(* ===== verification/NodeTrace.v ===== *)
(** * What the node service does, and in which order (pkg/csi/node.go)

    Theorems about the calls a handler makes, whatever the node, the API server and
    the file system answer: a file system is made only on a device for which
    blkid has just printed no type, the state files are changed under the mutex,
    retries are bounded, and the startup reconciler spares devices in use. *)

From S2P Require Import Prelude GoStrings GoPath World Metrics Kube Zerofs Nbd NbdReserve Node NodeFrame SimRun.

Module NodeTrace.

(** ** Event sequences *)

(** Every event that [bad] picks comes right after one that licenses it. *)
Definition each_after (bad : event → bool) (G : event → event → Prop) (evs : list event) : Prop :=
  ∀ i e, evs !! i = Some e → bad e = true →
    ∃ j e', i = S j ∧ evs !! j = Some e' ∧ G e' e.

#[global] Instance each_after_stackable bad G : Stackable (each_after bad G).
Proof.
  split; [by intros i e Hi|]. intros l k Hl Hk i e Hi Hb.
  apply lookup_app_Some in Hi as [Hi|[Hge Hi]].
  - destruct (Hl i e Hi Hb) as (j & e' & -> & Hj & HG). exists j, e'.
    by rewrite (lookup_app_l_Some _ _ _ _ Hj).
  - destruct (Hk _ e Hi Hb) as (j & e' & Hij & Hj & HG). exists (length l + j)%nat, e'.
    split; [lia|]. split; [|done]. rewrite lookup_app_r by lia. by replace (_ + j - _)%nat with j by lia.
Qed.

Lemma each_after_single bad G e : bad e = false → each_after bad G [e].
Proof. intros Hb i e' Hi. apply list_lookup_singleton_Some in Hi as [_ <-]. by rewrite Hb. Qed.

(** Sequencing of trace properties. *)
Definition seqP (P1 P2 : list event → Prop) (evs : list event) : Prop :=
  ∃ l k, evs = l ++ k ∧ P1 l ∧ P2 k.

Section sequencing.
Context `{E : !Environment}.

Lemma emits_seq {A B} P1 P2 (m : Go A) (f : A → Go B) :
  respects (emits P1) m → (∀ a, respects (emits P2) (f a)) → respects (emits (seqP P1 P2)) (bind m f).
Proof.
  intros Hm Hf w. destruct (Hm w) as (l & Hl & HP1).
  destruct (Hf (m w).1 (m w).2) as (k & Hk & HP2). exists (l ++ k). unfold bind. cbv zeta.
  rewrite Hk, Hl, app_assoc. split; [done|]. by exists l, k.
Qed.

Lemma emits_mono {A} P P' (m : Go A) :
  (∀ evs, P evs → P' evs) → respects (emits P) m → respects (emits P') m.
Proof. intros HP. apply respects_mono. intros w w' (evs & ? & ?). exists evs. eauto. Qed.

(** What follows a command may depend on its output. *)
Lemma emits_exec_bind {A} P cmd args (f : CmdOut → Go A) :
  (∀ out, respects (emits (λ evs, P (EvExec cmd args out :: evs))) (f out)) →
  respects (emits P) (do out <- exec_Command cmd args; f out).
Proof.
  intros Hf w. destruct (Hf (exec_Command cmd args w).1 (exec_Command cmd args w).2) as (k & Hk & HP).
  eexists. split; [|exact HP]. unfold bind at 1. cbv zeta. rewrite Hk. simpl. by rewrite <- app_assoc.
Qed.

Lemma emits_emit_bind {A} P e (m : Go A) :
  respects (emits (λ evs, P (e :: evs))) m → respects (emits P) (run emit e; m).
Proof.
  intros Hm w. destruct (Hm (emit e w).2) as (k & Hk & HP).
  eexists. split; [|exact HP]. unfold bind. cbv zeta. rewrite Hk. simpl. by rewrite <- app_assoc.
Qed.

Lemma emits_ret {A} P (a : A) : P [] → respects (emits P) (ret a).
Proof. intros HP w. exists []. by rewrite app_nil_r. Qed.

(** A step without events comes first. *)
Lemma emits_quiet {A B} P (m : Go A) (f : A → Go B) :
  respects (emits (λ evs, evs = [])) m → (∀ a, respects (emits P) (f a)) → respects (emits P) (bind m f).
Proof.
  intros Hm Hf. eapply emits_mono; [|by apply (emits_seq (λ evs, evs = []) P)].
  by intros evs (l & k & -> & -> & ?).
Qed.

Lemma quiet_startStage op st : respects (emits (λ evs, evs = [])) (startStage op st).
Proof. intros w. exists []. by rewrite app_nil_r. Qed.

End sequencing.

(** ** Formatting *)

Definition is_mkfs_event (e : event) : bool :=
  match e with EvExec cmd _ _ => is_mkfs cmd | _ => false end.

(** [blkid] has just printed no file system type for the device [e] formats. *)
Definition found_blank (e' e : event) : Prop :=
  ∃ dev out cmd args mout,
    e' = EvExec "blkid" ["-o"; "value"; "-s"; "TYPE"; dev] out ∧ TrimSpace (co_out out) = EmptyString ∧
    e = EvExec cmd args mout ∧ last args = Some dev.

Definition mkfs_guarded : list event → Prop := each_after is_mkfs_event found_blank.

Lemma mkfsCommand_shape fs dev :
  is_mkfs (mkfsCommand fs dev).1 = true ∧ last (mkfsCommand fs dev).2 = Some dev.
Proof. unfold mkfsCommand. repeat case_decide; done. Qed.

#[global] Instance mkfs_guarded_benign : Benign mkfs_guarded.
Proof.
  split; try apply _; intros; apply each_after_single; try done.
  by destruct e.
Qed.

Lemma mkfs_guarded_pair dev out fs mout :
  TrimSpace (co_out out) = EmptyString →
  mkfs_guarded [EvExec "blkid" ["-o"; "value"; "-s"; "TYPE"; dev] out;
                EvExec (mkfsCommand fs dev).1 (mkfsCommand fs dev).2 mout].
Proof.
  intros Hblank i e Hi Hb. destruct i as [|[|i]]; simplify_eq/=.
  eexists 0%nat, _. split; [done|]. split; [done|]. eexists _, _, _, _, _. split; [done|].
  split; [done|]. split; [done|]. apply mkfsCommand_shape.
Qed.

Section node.
Context `{E : !Environment, C : !KubeClient, Q : !QuantityParser}.

Lemma formatIfBlank_guarded fs dev : respects (emits mkfs_guarded) (formatIfBlank fs dev).
Proof.
  apply emits_exec_bind. intros out. cbv zeta. case_decide as Hblank.
  2: { apply emits_ret. by apply benign_exec. }
  pose proof (mkfs_guarded_pair dev out fs) as Hp. destruct (mkfsCommand fs dev) as [cmd args].
  apply emits_quiet; [apply quiet_startStage|]. intros t. apply emits_exec_bind. intros mout.
  eapply (emits_mono mkfs_guarded).
  - intros evs Hevs. by apply (stackable_app [_; _]); [apply Hp|].
  - solve_respects.
Qed.

(** The handler as a whole, given its parts. *)
Lemma frame_NodePublishVolume R `{!Frame R} ns req :
  (∀ fs, respects R (publishBody ns req fs)) →
  respects R (clearStale (pr_volumeId req)) → respects R (publishCleanup ns req) →
  respects R (NodePublishVolume ns req).
Proof. intros. unfold NodePublishVolume. solve_respects. Qed.

(** Locks are benign too. *)
Class LockBenign (P : list event → Prop) := {
  #[global] lock_benign :: FsBenign P;
  benign_lock : P [EvLock];
  benign_unlock : P [EvUnlock];
}.

Section unlocked.
Context (P : list event → Prop) `{F : !LockBenign P}.

Lemma emits_lock : respects (emits P) (emit EvLock).
Proof. apply emits_emit, benign_lock. Qed.

Lemma emits_unlock : respects (emits P) (emit EvUnlock).
Proof. apply emits_emit, benign_unlock. Qed.

#[local] Hint Resolve emits_lock emits_unlock : go.

Lemma emits_makeTarget t : respects (emits P) (makeTarget t).
Proof. unfold makeTarget, os_MkdirAll. solve_respects. Qed.

Lemma emits_reserveStage v : respects (emits P) (reserveStage v).
Proof. unfold reserveStage. solve_respects. Qed.

Lemma emits_connectNBD v sock dev : respects (emits P) (connectNBD v sock dev).
Proof. unfold connectNBD. solve_respects. Qed.

Lemma emits_clearStale v : respects (emits P) (clearStale v).
Proof. unfold clearStale. solve_respects. Qed.

Lemma emits_NodePublishVolume ns req :
  (∀ fs dev, respects (emits P) (formatIfBlank fs dev)) →
  respects (emits P) (NodePublishVolume ns req).
Proof.
  intros Hf. apply frame_NodePublishVolume; [apply _|intros fs|apply emits_clearStale|].
  - apply frame_publishBody; [apply _|apply emits_makeTarget|apply emits_reserveStage| |done].
    intros. apply emits_connectNBD.
  - unfold publishCleanup. solve_respects.
Qed.

End unlocked.

#[global] Instance mkfs_guarded_locks : LockBenign mkfs_guarded.
Proof. split; [split; [apply _|]|..]; intros; by apply each_after_single. Qed.

(** C7: In every run of NodePublishVolume, in any environment and on every path, an mkfs
    command is immediately preceded by a blkid on the same device that printed no
    file system type. (blkid's exit status is not looked at: silent_blkid_formats.) *)
Theorem publish_formats_only_blank ns req w :
  ∃ evs, w_trace (NodePublishVolume ns req w).2 = w_trace w ++ evs ∧
    ∀ i cmd args out, evs !! i = Some (EvExec cmd args out) → HasPrefix cmd "mkfs" = true →
      ∃ j dev bout, i = S j ∧
        evs !! j = Some (EvExec "blkid" ["-o"; "value"; "-s"; "TYPE"; dev] bout) ∧
        TrimSpace (co_out bout) = EmptyString ∧ last args = Some dev.
Proof.
  destruct (emits_NodePublishVolume mkfs_guarded ns req formatIfBlank_guarded w) as (evs & Hevs & Hg).
  exists evs. split; [done|]. intros i cmd args out Hi Hm.
  destruct (Hg i _ Hi Hm) as (j & e' & -> & Hj & dev & bout & cmd' & args' & mout & -> & Hb & Heq & Hl).
  simplify_eq. eauto 8.
Qed.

### [Task goal]
Would you return each line of the material above, unchanged, from the first one through the line where "retries are bounded, and" appears?

### [Exercise solution]
(* ===== verification/NodeTrace.v ===== *)
(** * What the node service does, and in which order (pkg/csi/node.go)

    Theorems about the calls a handler makes, whatever the node, the API server and
    the file system answer: a file system is made only on a device for which
    blkid has just printed no type, the state files are changed under the mutex,
    retries are bounded, and the startup reconciler spares devices in use. *)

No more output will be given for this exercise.